Task item: Word for word, repeat the lines of the records from the one containing "metadata_by_token : list MetadataRecord;" through the last line, both included.

Records for the task:
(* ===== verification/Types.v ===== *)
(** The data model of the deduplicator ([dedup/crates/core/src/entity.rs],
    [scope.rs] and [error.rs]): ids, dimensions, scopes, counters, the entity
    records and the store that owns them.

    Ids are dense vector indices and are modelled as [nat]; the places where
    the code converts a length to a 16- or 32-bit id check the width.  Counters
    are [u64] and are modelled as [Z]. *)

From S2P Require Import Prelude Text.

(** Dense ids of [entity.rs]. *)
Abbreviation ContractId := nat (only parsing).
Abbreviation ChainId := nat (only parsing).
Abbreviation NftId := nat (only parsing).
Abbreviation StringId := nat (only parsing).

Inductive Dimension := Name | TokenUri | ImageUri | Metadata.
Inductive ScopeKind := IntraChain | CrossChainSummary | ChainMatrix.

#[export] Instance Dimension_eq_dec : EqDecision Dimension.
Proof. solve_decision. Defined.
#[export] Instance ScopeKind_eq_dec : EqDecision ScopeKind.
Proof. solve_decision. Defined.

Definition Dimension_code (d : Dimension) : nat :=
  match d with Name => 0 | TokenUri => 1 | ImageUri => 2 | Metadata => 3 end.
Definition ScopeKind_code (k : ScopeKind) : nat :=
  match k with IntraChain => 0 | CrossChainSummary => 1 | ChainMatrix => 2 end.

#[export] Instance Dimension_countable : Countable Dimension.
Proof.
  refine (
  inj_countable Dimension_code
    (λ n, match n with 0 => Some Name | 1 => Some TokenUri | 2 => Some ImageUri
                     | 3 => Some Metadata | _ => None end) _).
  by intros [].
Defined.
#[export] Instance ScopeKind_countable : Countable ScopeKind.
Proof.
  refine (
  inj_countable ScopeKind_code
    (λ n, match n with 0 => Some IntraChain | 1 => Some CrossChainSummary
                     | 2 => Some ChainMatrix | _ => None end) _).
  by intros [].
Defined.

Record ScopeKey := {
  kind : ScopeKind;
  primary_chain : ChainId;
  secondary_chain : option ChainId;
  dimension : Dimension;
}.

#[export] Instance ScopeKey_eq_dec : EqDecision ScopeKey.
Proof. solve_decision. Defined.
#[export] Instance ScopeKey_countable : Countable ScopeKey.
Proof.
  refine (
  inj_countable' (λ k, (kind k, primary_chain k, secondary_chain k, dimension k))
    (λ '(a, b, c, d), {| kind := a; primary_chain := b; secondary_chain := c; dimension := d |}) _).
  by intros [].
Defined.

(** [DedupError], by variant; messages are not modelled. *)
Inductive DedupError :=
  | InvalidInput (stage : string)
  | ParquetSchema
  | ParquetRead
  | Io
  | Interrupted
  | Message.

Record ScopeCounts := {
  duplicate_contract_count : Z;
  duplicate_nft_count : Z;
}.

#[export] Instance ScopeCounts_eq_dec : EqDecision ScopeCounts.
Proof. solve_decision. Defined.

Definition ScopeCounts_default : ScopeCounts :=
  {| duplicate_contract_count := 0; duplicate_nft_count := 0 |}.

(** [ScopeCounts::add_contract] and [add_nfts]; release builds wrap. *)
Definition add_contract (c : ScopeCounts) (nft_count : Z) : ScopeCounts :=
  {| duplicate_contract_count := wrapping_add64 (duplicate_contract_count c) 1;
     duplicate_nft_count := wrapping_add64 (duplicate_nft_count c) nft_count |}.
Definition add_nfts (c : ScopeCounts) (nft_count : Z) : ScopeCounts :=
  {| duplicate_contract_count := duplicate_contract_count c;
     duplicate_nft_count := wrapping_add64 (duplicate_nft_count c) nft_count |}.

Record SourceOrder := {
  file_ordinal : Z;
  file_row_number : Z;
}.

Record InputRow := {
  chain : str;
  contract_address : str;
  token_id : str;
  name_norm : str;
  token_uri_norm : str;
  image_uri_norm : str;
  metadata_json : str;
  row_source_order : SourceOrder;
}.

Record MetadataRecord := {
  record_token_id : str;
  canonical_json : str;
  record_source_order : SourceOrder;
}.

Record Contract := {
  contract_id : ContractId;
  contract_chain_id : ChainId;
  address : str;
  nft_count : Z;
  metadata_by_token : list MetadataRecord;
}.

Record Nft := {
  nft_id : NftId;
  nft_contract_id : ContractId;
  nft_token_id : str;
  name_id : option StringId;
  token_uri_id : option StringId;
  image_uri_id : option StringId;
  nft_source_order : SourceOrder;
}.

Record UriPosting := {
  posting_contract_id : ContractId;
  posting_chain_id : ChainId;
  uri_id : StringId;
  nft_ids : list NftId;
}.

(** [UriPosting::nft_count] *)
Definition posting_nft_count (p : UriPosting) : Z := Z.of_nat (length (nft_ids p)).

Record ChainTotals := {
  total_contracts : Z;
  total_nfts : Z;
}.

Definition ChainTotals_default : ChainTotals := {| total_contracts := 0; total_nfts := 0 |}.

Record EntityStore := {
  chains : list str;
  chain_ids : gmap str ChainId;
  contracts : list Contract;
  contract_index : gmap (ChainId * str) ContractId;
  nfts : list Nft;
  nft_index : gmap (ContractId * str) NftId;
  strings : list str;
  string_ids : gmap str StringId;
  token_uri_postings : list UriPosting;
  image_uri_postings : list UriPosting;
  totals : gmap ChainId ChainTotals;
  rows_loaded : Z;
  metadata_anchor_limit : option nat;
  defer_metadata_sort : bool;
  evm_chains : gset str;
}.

Answer to this problem:
  metadata_by_token : list MetadataRecord;
}.

Record Nft := {
  nft_id : NftId;
  nft_contract_id : ContractId;
  nft_token_id : str;
  name_id : option StringId;
  token_uri_id : option StringId;
  image_uri_id : option StringId;
  nft_source_order : SourceOrder;
}.

Record UriPosting := {
  posting_contract_id : ContractId;
  posting_chain_id : ChainId;
  uri_id : StringId;
  nft_ids : list NftId;
}.

(** [UriPosting::nft_count] *)
Definition posting_nft_count (p : UriPosting) : Z := Z.of_nat (length (nft_ids p)).

Record ChainTotals := {
  total_contracts : Z;
  total_nfts : Z;
}.

Definition ChainTotals_default : ChainTotals := {| total_contracts := 0; total_nfts := 0 |}.

Record EntityStore := {
  chains : list str;
  chain_ids : gmap str ChainId;
  contracts : list Contract;
  contract_index : gmap (ChainId * str) ContractId;
  nfts : list Nft;
  nft_index : gmap (ContractId * str) NftId;
  strings : list str;
  string_ids : gmap str StringId;
  token_uri_postings : list UriPosting;
  image_uri_postings : list UriPosting;
  totals : gmap ChainId ChainTotals;
  rows_loaded : Z;
  metadata_anchor_limit : option nat;
  defer_metadata_sort : bool;
  evm_chains : gset str;
}.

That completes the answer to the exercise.